His work and family life left him little time for writing. Nevertheless, little by little, his work began to be recognised, translated and brought to the stage. Primo Levi continued and expanded it. He successively published Il sistema periodico —The Periodic Table— (1975), a portrait of his ancestors and the Jewish community in Piedmont; La chiave a stella —The Wrench— (1978), a face-to-face between a metalworker and a chemist; Lilith (1978), a tribute to his benefactor Lorenzo Perrone; and Se non ora, quando? —If Not Now, When?— (1982), the horrific story of a group of Jewish partisans in occupied Poland. In I sommersi e i salvati —The Drowned and the Saved, — Primo Levi takes up the essential themes of his analysis of the extermination camps. This extensive list goes on, works ranging from fiction to poetry, all of which have been translated into English.

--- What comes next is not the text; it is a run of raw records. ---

(* ===== verification/Camera.v ===== *)
(** * The camera stream effect

    src/App.tsx, the effect "Camera Setup" (lines 187-234): each time
    [appMode] or [facingMode] changes, React runs the cleanup of the
    previous effect instance and then the new body.  In [CAMERA] mode
    the body stops the tracks of the video element's stream and calls
    [getUserMedia]; the promise settles later, and its continuation
    stores the stream in the instance's local [stream] and, when the
    element is mounted, in [videoRef.current.srcObject].  A rejection
    alerts and returns to the landing page.  The cleanup stops the
    instance's [stream] and the element's [srcObject].

    Module [CameraEffect] keeps what the effect touches: the instance
    now mounted, each instance's [stream], the streams obtained with
    the camera each one opened, the streams whose tracks still run, the
    element's [srcObject] and the [getUserMedia] calls not settled.  It
    runs beside the editor of Editor.v: a step of the system is an
    editor step followed by the commit of its new state ([cam_commit]),
    or the settling of a pending [getUserMedia] ([SGum]).

    The theorems: a camera that is entered and left with every request
    settled in between leaves no track running, and a refused camera
    returns to the landing page with none; but a request that settles
    after the user left the camera leaves a stream running that no later
    step ever stops, and two requests settling out of order (a quick
    "Switch Cam") show the camera the user switched away from. *)

From Stdlib Require Import String.
From stdpp Require Import gmap sets list strings.
From S2P Require Import Prelude Render Editor.
Import Orchestrator.

Module CameraEffect.
Import Editor.Editor.

Record Cam := mk_cam {
  inst : nat;                     (* the effect instance of the last run *)
  inst_stream : gmap nat nat;     (* the local [stream] of each instance, once assigned *)
  streams : gmap nat Facing;      (* every stream obtained, with the camera it opened *)
  live : gset nat;                (* the streams whose tracks run *)
  srcObject : option nat;         (* [videoRef.current.srcObject] *)
  pending : list (nat * Facing);  (* unsettled [getUserMedia]: the instance, the camera asked *)
  next_stream : nat
}.

Definition set_live (l : gset nat) (c : Cam) : Cam :=
  mk_cam (inst c) (inst_stream c) (streams c) l (srcObject c) (pending c) (next_stream c).
Definition set_src (o : option nat) (c : Cam) : Cam :=
  mk_cam (inst c) (inst_stream c) (streams c) (live c) o (pending c) (next_stream c).
Definition set_pending (p : list (nat * Facing)) (c : Cam) : Cam :=
  mk_cam (inst c) (inst_stream c) (streams c) (live c) (srcObject c) p (next_stream c).
Definition set_inst (k : nat) (c : Cam) : Cam :=
  mk_cam k (inst_stream c) (streams c) (live c) (srcObject c) (pending c) (next_stream c).

Definition facing_eqb (a b : Facing) : bool :=
  match a, b with FUser, FUser | FEnvironment, FEnvironment => true | _, _ => false end.

(** [stream.getTracks().forEach(track => track.stop())]. *)
Definition stop_tracks (s : nat) (c : Cam) : Cam := set_live (live c ∖ {[s]}) c.

(** The cleanup (lines 223-233), with the refs of the new render: the
    instance's [stream], then the element's [srcObject] when the element
    is mounted. *)
Definition cleanup (mounted : bool) (c : Cam) : Cam :=
  let c := match inst_stream c !! inst c with Some s => stop_tracks s c | None => c end in
  if mounted then match srcObject c with Some s => set_src None (stop_tracks s c) | None => c end
  else c.

(** The body (lines 188-220) up to the [await] of [startCamera]: a new
    instance; in [CAMERA] mode it stops the tracks of the element's
    stream (without clearing [srcObject]) and calls [getUserMedia]. *)
Definition body (mounted : bool) (m : AppMode) (f : Facing) (c : Cam) : Cam :=
  let c := set_inst (S (inst c)) c in
  if mode_eqb m CAMERA then
    let c := if mounted then match srcObject c with Some s => stop_tracks s c | None => c end else c in
    set_pending (pending c ++ [(inst c, f)]) c
  else c.

(** A commit of the App: the [<video>] element goes with the editor
    view (line 879), then the effect reruns when one of its
    dependencies, [appMode] and [facingMode], changed. *)
Definition cam_commit (before after : AppState) (c : Cam) : Cam :=
  let mounted := editor_view (appMode after) in
  let c := if mounted then c else set_src None c in
  if mode_eqb (appMode before) (appMode after) && facing_eqb (facingMode before) (facingMode after)
  then c
  else body mounted (appMode after) (facingMode after) (cleanup mounted c).

(** The continuation of a fulfilled [getUserMedia] of instance [k]
    (lines 200-212): a fresh stream in the instance's [stream], and in
    [srcObject] when the element is mounted. *)
Definition resolve (mounted : bool) (k : nat) (f : Facing) (c : Cam) : Cam :=
  let s := next_stream c in
  mk_cam (inst c) (<[k:=s]> (inst_stream c)) (<[s:=f]> (streams c)) ({[s]} ∪ live c)
    (if mounted then Some s else srcObject c) (pending c) (S s).

(** The system: an action of the editor, or the [i]-th pending
    [getUserMedia] settling, fulfilled or rejected. *)
Inductive SAction := SEd (a : Action) | SGum (i : nat) (ok : bool).

Section System.

Variable supports_mp4 : bool.
Lemma testAlgorithmVariant_sorts_in_place_witness :
  (0 < Shared.next one_array)%nat
  /\ Permutation
       (Shared.read
          (snd (Shared.testAlgorithmVariant one_array 5 0 "u1"
                  (Some "recency_heavy"))) 0)
       (Shared.read one_array 0).
Proof.
  assert (Hvalid : (0 < Shared.next one_array)%nat) by (cbn; lia).
  split; [exact Hvalid|].
  destruct (testAlgorithmVariant_sorts_in_place one_array 5 0 "u1" Hvalid)
    as [_ [Hperm _]].
  exact Hperm.
Defined.

Lemma testAlgorithmVariant_reorders_cached_feed_witness :
  Shared.served one_array 172800000 "u1" = None
  /\ 172800002 - 172800000 < 3600000
  /\ Shared.read
       (snd (Shared.generateFeed
               (snd (Shared.testAlgorithmVariant
                       (snd (Shared.generateFeed one_array 172800000 0 "u1"
                               no_preferences))
                       172800001
                       (fst (Shared.generateFeed one_array 172800000 0 "u1"
                               no_preferences))
                       "u1" (Some "engagement_heavy")))
               172800002 0 "u1" no_preferences))
       (fst (Shared.generateFeed
               (snd (Shared.testAlgorithmVariant
                       (snd (Shared.generateFeed one_array 172800000 0 "u1"
                               no_preferences))
                       172800001
                       (fst (Shared.generateFeed one_array 172800000 0 "u1"
                               no_preferences))
                       "u1" (Some "engagement_heavy")))
               172800002 0 "u1" no_preferences))
     = [old_item; new_item]
  /\ (Shared.score_of old_item < Shared.score_of new_item)%R.
Proof.
  assert (Hage : 172800002 - 172800000 < 3600000) by lia.
  split; [reflexivity|]. split; [exact Hage|].
  split; [|exact old_item_below_new_item].
  destruct (testAlgorithmVariant_reorders_cached_feed one_array 172800000
              172800001 172800002 0 0 "u1" "u1" no_preferences
              no_preferences eq_refl Hage)
    as (Hranked & _ & _ & Hread & _).
  rewrite Hread, Hranked, one_array_ranking. exact one_array_resorted.
Defined.
(** * SPOCK simulation set-up ([spock/simsetup.py]): a shallow embedding

    The module prepares REBOUND simulations for short integrations: it
    validates them, picks integrator and timestep, rotates the frame onto the
    angular-momentum axis, extracts planet trios, merges colliding planets and
    splices the outcome back into the full system.

    Python floats are idealised as real numbers: every arithmetic operation is
    the exact one of [R].  The only non-number the module itself writes,
    [np.nan] for the timestep, is kept as a value of its own ([pyfloat]).
    Python exceptions are values of [pyerr] carried by [result]; a function
    that writes to a simulation it was handed runs in [M], with that
    simulation as the state.

    REBOUND itself is not part of the module.  Its simulations are seen
    through two views, one per family of functions: state vectors
    ([Cartesian], for the frame rotation and for mergers) and orbital elements
    (for validation, timestep, extraction and reinsertion). *)

From Stdlib Require Import Reals Lra Lia List Arith Bool Sorting.Sorted Sorting.Permutation.
From Stdlib Require Import RNsatz.
Import ListNotations.
Open Scope R_scope.

(** ** Exceptions and fallible results *)

Inductive pyerr : Type :=
| IndexError          (* subscript out of range *)
| ValueError          (* numpy reduction of an empty array, orbit of particle 0 *)
| UnboundLocalError   (* a local variable read before any assignment *)
| ZeroDivisionError   (* float division by zero *)
| RuntimeError        (* REBOUND refuses to remove a particle *)
| NegativeMassError   (* AttributeError: particles had negative masses *)
| NonDominantPrimaryError. (* AttributeError: particle 0 must be the primary *)

Inductive result (A : Type) : Type :=
| Ok (a : A)
| Err (e : pyerr).
Arguments Ok {A} a.
Arguments Err {A} e.

Definition bind {A B : Type} (c : result A) (k : A -> result B) : result B :=
  match c with
  | Ok a => k a
  | Err e => Err e
  end.

Notation "x <- c ;; k" := (bind c (fun x => k))
  (at level 61, c at next level, right associativity).

(** Code that mutates an object of type [S] it was handed: the object is the
    state, and it keeps what was written to it when an exception is raised. *)
Definition M (S A : Type) : Type := S -> result A * S.

Definition ret {S A : Type} (a : A) : M S A := fun s => (Ok a, s).
Definition raise {S A : Type} (e : pyerr) : M S A := fun s => (Err e, s).
Definition lift {S A : Type} (c : result A) : M S A := fun s => (c, s).
Definition get {S : Type} : M S S := fun s => (Ok s, s).
Definition put {S : Type} (s' : S) : M S unit := fun _ => (Ok tt, s').

Definition mbind {S A B : Type} (c : M S A) (k : A -> M S B) : M S B :=
  fun s =>
    match c s with
    | (Ok a, s') => k a s'
    | (Err e, s') => (Err e, s')
    end.

Notation "x <~ c ;; k" := (mbind c (fun x => k))
  (at level 61, c at next level, right associativity).

(** [for i in range(start, start + count): body(i)] *)
Fixpoint for_range {S : Type} (body : nat -> M S unit) (start count : nat) : M S unit :=
  match count with
  | O => ret tt
  | Datatypes.S c => _ <~ body start ;; for_range body (Datatypes.S start) c
  end.

(** A float as the module can produce it: a number, or [np.nan]. *)
Inductive pyfloat : Type :=
| Num (x : R)
| NaN.

(** ** Lists as Python sequences *)

(** [xs[k]], raising [IndexError] out of range. *)
Definition getitem {A : Type} (xs : list A) (k : nat) : result A :=
  match nth_error xs k with
  | Some a => Ok a
  | None => Err IndexError
  end.

(** [xs[k] = v], raising [IndexError] out of range. *)
Fixpoint setitem {A : Type} (xs : list A) (k : nat) (v : A) : result (list A) :=
  match xs, k with
  | [], _ => Err IndexError
  | _ :: tl, O => Ok (v :: tl)
  | hd :: tl, S k' => tl' <- setitem tl k' v ;; Ok (hd :: tl')
  end.

(** [x ** y] for a base that is not negative: [0.0 ** y] is [0.0] for a
    positive exponent, which [Rpower] alone would not give. *)
Definition py_pow (x y : R) : R :=
  if Req_dec_T x 0 then 0 else Rpower x y.

(** ** The Cartesian view: state vectors *)

Module Cartesian.

Definition vec3 : Type := (R * R * R)%type.

(** [npEulerAnglesTransform(xyz, Omega, I, omega)]: rotate about z by [omega],
    about x by [I], about z by [Omega]. *)
Definition npEulerAnglesTransform (xyz : vec3) (Omega I omega : R) : vec3 :=
  let '(x, y, z) := xyz in
  let s1 := sin omega in
  let c1 := cos omega in
  let x1 := c1 * x - s1 * y in
  let y1 := s1 * x + c1 * y in
  let z1 := z in
  let s2 := sin I in
  let c2 := cos I in
  let x2 := x1 in
  let y2 := c2 * y1 - s2 * z1 in
  let z2 := s2 * y1 + c2 * z1 in
  let s3 := sin Omega in
  let c3 := cos Omega in
  let x3 := c3 * x2 - s3 * y2 in
  let y3 := s3 * x2 + c3 * y2 in
  let z3 := z2 in
  (x3, y3, z3).
(** X18. For a signed-in teacher or admin the check-in makes a single
    request, its own; the row is never flagged as fake GPS and its status
    follows the geofence alone. *)
Theorem exempt_checkin_single_request
    (app : App) (pinCode : string) (pf : Platform) (m : Machine)
    (staff : User) (lesson : Lesson) (fp : string) (location : LocationData) :
  user app = Some staff ->
  isExempt (Some (role staff)) = true ->
  String.length pinCode = 6 ->
  isMobileDevice (navigator pf) = true ->
  findActiveLesson app pinCode = Some lesson ->
  Checkin.getFingerprint app = Some fp ->
  settle pf (issued m) = inr location ->
  exists out row,
    handleCheckin app pinCode false pf m = (Normal out, after_request m) /\
    written out = Some row /\
    is_fake_gps row = false /\
    status row =
      if PrimFloat.leb (distance_meters row) (or_default (radius_meters lesson) 120%float)
      then present else suspicious.
Proof.
  intros Huser Hrole Hpin Hmobile Hlesson Hfp Hsettle.
  pose proof (detectSuspiciousGPS_exempt pf
                (Some (or_default_string (fake_detection_level lesson) "medium"))
                (radius_meters lesson) (pin_validity_seconds lesson)
                (Some (role staff)) m Hrole) as Hdetect.
  destruct (handleCheckin_gps_flow app pinCode pf m m staff lesson fp _
              location Huser Hpin Hmobile Hlesson Hfp Hdetect Hsettle)
    as (out & row & result & Hrun & Hrow & _ & _ & _ & _ & Hfake & Hstatus & _).
  exists out, row. repeat split; try assumption.
  unfold determineStatus in Hstatus. cbn [isSuspicious negb andb] in Hstatus.
  destruct (PrimFloat.leb (distance_meters row) _); cbn in Hstatus;
    injection Hstatus as Hst _; exact Hst.
Qed.

(** X19. Two lessons that differ only in their detection level and in the
    validity of their PIN lead to the same check-in, step for step: neither
    setting reaches any decision. *)
Theorem checkin_ignores_level_and_validity
    (app app' : App) (pinCode : string) (skipGPS : bool) (pf : Platform) (m : Machine)
    (lesson lesson' : Lesson) :
  user app = user app' ->
  Checkin.getFingerprint app = Checkin.getFingerprint app' ->
  Date_now app = Date_now app' ->
  findActiveLesson app pinCode = Some lesson ->
  findActiveLesson app' pinCode = Some lesson' ->
  same_geofence lesson lesson' ->
  handleCheckin app pinCode skipGPS pf m = handleCheckin app' pinCode skipGPS pf m.
Proof.
  intros Huser Hfp Hnow Hlesson Hlesson' (Hid & Hlat & Hlon & Hradius & _).
  unfold handleCheckin. rewrite <- Huser, Hlesson, Hlesson', <- Hfp.
  destruct (user app) as [student |] eqn:Hstudent; [| reflexivity].
  destruct (negb (String.length pinCode =? 6)%nat); [reflexivity |].
  assert (Hlocate : locate lesson app skipGPS pf m = locate lesson' app' skipGPS pf m).
  { unfold locate. rewrite <- Hnow, <- Huser, Hstudent.
    destruct skipGPS; [reflexivity |].
    unfold bind at 1 3.
    rewrite (detectSuspiciousGPS_thresholds_unused pf _
               (Some (or_default_string (fake_detection_level lesson') "medium"))
               _ _ (radius_meters lesson') (pin_validity_seconds lesson')).
    reflexivity. }
  unfold try_catch, bind, platform.
  destruct (negb (isMobileDevice (navigator pf))); [reflexivity |].
  rewrite Hlocate, <- Hid, <- Hlat, <- Hlon, <- Hradius.
  reflexivity.
Qed.


(** X20. [handleCheckin] always completes, and whatever row it writes is
    consistent: a row flagged as fake GPS is suspicious, a suspicious row
    has a reason, success is shown exactly for a present row, and a row
    written on the skip path is present at distance 0 with no request made. *)
Theorem written_row_is_consistent
    (app : App) (pinCode : string) (skipGPS : bool) (pf : Platform) (m : Machine) :
  exists out m',
    handleCheckin app pinCode skipGPS pf m = (Normal out, m') /\
    forall row,
      written out = Some row ->
      (is_fake_gps row = true -> status row = suspicious) /\
      (status row = suspicious -> exists reason, suspicious_reason row = Some reason) /\
      (status row = present <->
         exists result, shown out = Some result /\ success result = true) /\
      (skipGPS = true ->
         status row = present /\ distance_meters row = 0%float /\ m' = m).
Proof.
  unfold handleCheckin.
  destruct (user app) as [student |];
    [| do 2 eexists; split; [reflexivity | intros row Hrow; discriminate Hrow]].
  destruct (negb (String.length pinCode =? 6)%nat);
    [do 2 eexists; split; [reflexivity | intros row Hrow; discriminate Hrow] |].
  unfold try_catch at 1. unfold bind at 1. unfold platform at 1.
  destruct (negb (isMobileDevice (navigator pf)));
    [do 2 eexists; split; [reflexivity | intros row Hrow; discriminate Hrow] |].
  destruct (findActiveLesson app pinCode) as [lesson |];
    [| do 2 eexists; split; [reflexivity | intros row Hrow; discriminate Hrow]].
  unfold bind at 1.
  destruct skipGPS.
  - unfold locate, ret, throw. cbn [negb].
    destruct (Checkin.getFingerprint app) as [fp |];
      [| do 2 eexists; split; [reflexivity | intros row Hrow; discriminate Hrow]].
    cbn. do 2 eexists. split; [reflexivity |].
    intros row Hrow. injection Hrow as <-. cbn.
    repeat split; try discriminate; eauto.
  - destruct (locate lesson app false pf m) as [[[msg | [location check]] | e] m2];
      [do 2 eexists; split; [reflexivity | intros row Hrow; discriminate Hrow] | |
       do 2 eexists; split; [reflexivity | intros row Hrow; discriminate Hrow]].
    cbn [negb].
    destruct (Checkin.getFingerprint app) as [fp |];
      [| do 2 eexists; split; [reflexivity | intros row Hrow; discriminate Hrow]].
    unfold determineStatus. cbn [negb andb].
    destruct (isSuspicious check) eqn:Hcheck;
      [| destruct (PrimFloat.leb _ _)]; cbn [negb]; unfold ret;
      do 2 eexists; (split; [reflexivity |]);
      intros row Hrow; injection Hrow as <-; cbn;
      rewrite ?Hcheck;
      repeat split; try discriminate; eauto;
      try (intros (result & Hshown & Hsuccess); injection Hshown as <-;
           discriminate Hsuccess).
Qed.

(** X21. The low-accuracy attempt is made only after a timeout: two
    geolocation services that answer the high-accuracy request alike, and
    not with a timeout, settle the promise alike, whatever they would answer
    under low accuracy. *)
Theorem retry_only_after_timeout
    (js : Engine) (ua : string) (gps gps' : nat -> PositionOptions -> PositionResult)
    (id : nat) :
  gps id highAccuracy = gps' id highAccuracy ->
  (forall error, gps id highAccuracy = PositionError error -> code error <> TIMEOUT) ->
  settle {| engine := js; navigator := {| userAgent := ua; geolocation := Some gps |} |} id =
  settle {| engine := js; navigator := {| userAgent := ua; geolocation := Some gps' |} |} id.
Proof.
  intros Hsame Hcode. unfold settle. cbn [navigator geolocation].
  rewrite <- Hsame.
  destruct (gps id highAccuracy) as [position | error] eqn:Hhigh; [reflexivity |].
  specialize (Hcode error eq_refl).
  destruct (code error); [reflexivity | reflexivity | congruence | reflexivity].
Qed.

(** X22. Every rejection of [getCurrentLocation] carries one of four fixed
    messages, or the prefix for an unknown error followed by the text of
    the service: the text of the service reaches the caller in no other
    case. *)
Theorem rejection_messages (pf : Platform) (id : nat) (e : Exn) :
  settle pf id = inl e ->
  In e [Error "Geolocation qo'llab-quvvatlanmaydi";
        Error "Joylashuv ruxsati berilmadi. Iltimos, brauzer sozlamalaridan GPS ruxsatini bering.";
        Error "Joylashuvni aniqlab bo'lmadi. Internet aloqasini tekshiring.";
        Error "Joylashuvni aniqlash vaqti tugadi. Qayta urinib ko'ring."] \/
  exists text, e = Error ("Noma'lum xatolik: " ++ text).
Proof.
  unfold settle.
  destruct (geolocation (navigator pf)) as [gps |];
    [| intros H; injection H as <-; left; cbn; auto].
  assert (Hclass : forall error,
             In (handleGeolocationError error)
               [Error "Geolocation qo'llab-quvvatlanmaydi";
                Error "Joylashuv ruxsati berilmadi. Iltimos, brauzer sozlamalaridan GPS ruxsatini bering.";
                Error "Joylashuvni aniqlab bo'lmadi. Internet aloqasini tekshiring.";
                Error "Joylashuvni aniqlash vaqti tugadi. Qayta urinib ko'ring."] \/
             exists text, handleGeolocationError error = Error ("Noma'lum xatolik: " ++ text)).
  { intros error. unfold handleGeolocationError.
    destruct (code error); [left | left | left | right; eexists; reflexivity];
      cbn; auto. }
  destruct (gps id highAccuracy) as [position | error]; [discriminate |].
  destruct (code error) eqn:Hcode;
    try (intros H; injection H as <-; apply Hclass).
  destruct (gps id lowAccuracy) as [position | error']; [discriminate |].
  intros H. injection H as <-. apply Hclass.
Qed.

Once retired, Primo Levi had satisfied – in part – his passion for study. His appetite for culture was insatiable and always on the alert. It ranged from literature – in four or five different languages – to science, modern and ancient history, Jewish culture and philology. His fame imposed a multitude of obligations on him, sometimes so pertinent that he wasn’t able to prioritize these obligations based on personal interest. This proved his warning true: “Whether we like it or not, we are witnesses and we bear the weight of that witness” (Letter in French to Jean Samuel, April 1946). Primo Levi carried this burden to the end, never ceasing to recall “what was”, treating questions about causes and responsibilities with the rigor of a chemist. Up until the end, he fought against the resurgence of fascism and negationism all while coping with his family and editorial obligations, medical procedures, and illness. His commitment to the dispersion of his testimony continued until his last days. On the eve of his death (April 10, 1987 in Turin) he discussed publishing his influential book The Drowned and The Saved in France and wrote a final article for Italian journal La Stampa. Among some of his last words were these spoken to a friend: “Do you think I’m depressed? I don’t think so. I survived, I told the story, I bore witness.”
Founding Associations
The Primo Levi Centre was founded by a number of associations working in the field of health and the defence of human rights: the French Section of Amnesty International, Médecins du Monde, Action by Christians for the Abolition of Torture (ACAT-France), Juristes sans Frontières, and Trêve, an association of professionals working in the field of care for survivors of torture and political violence.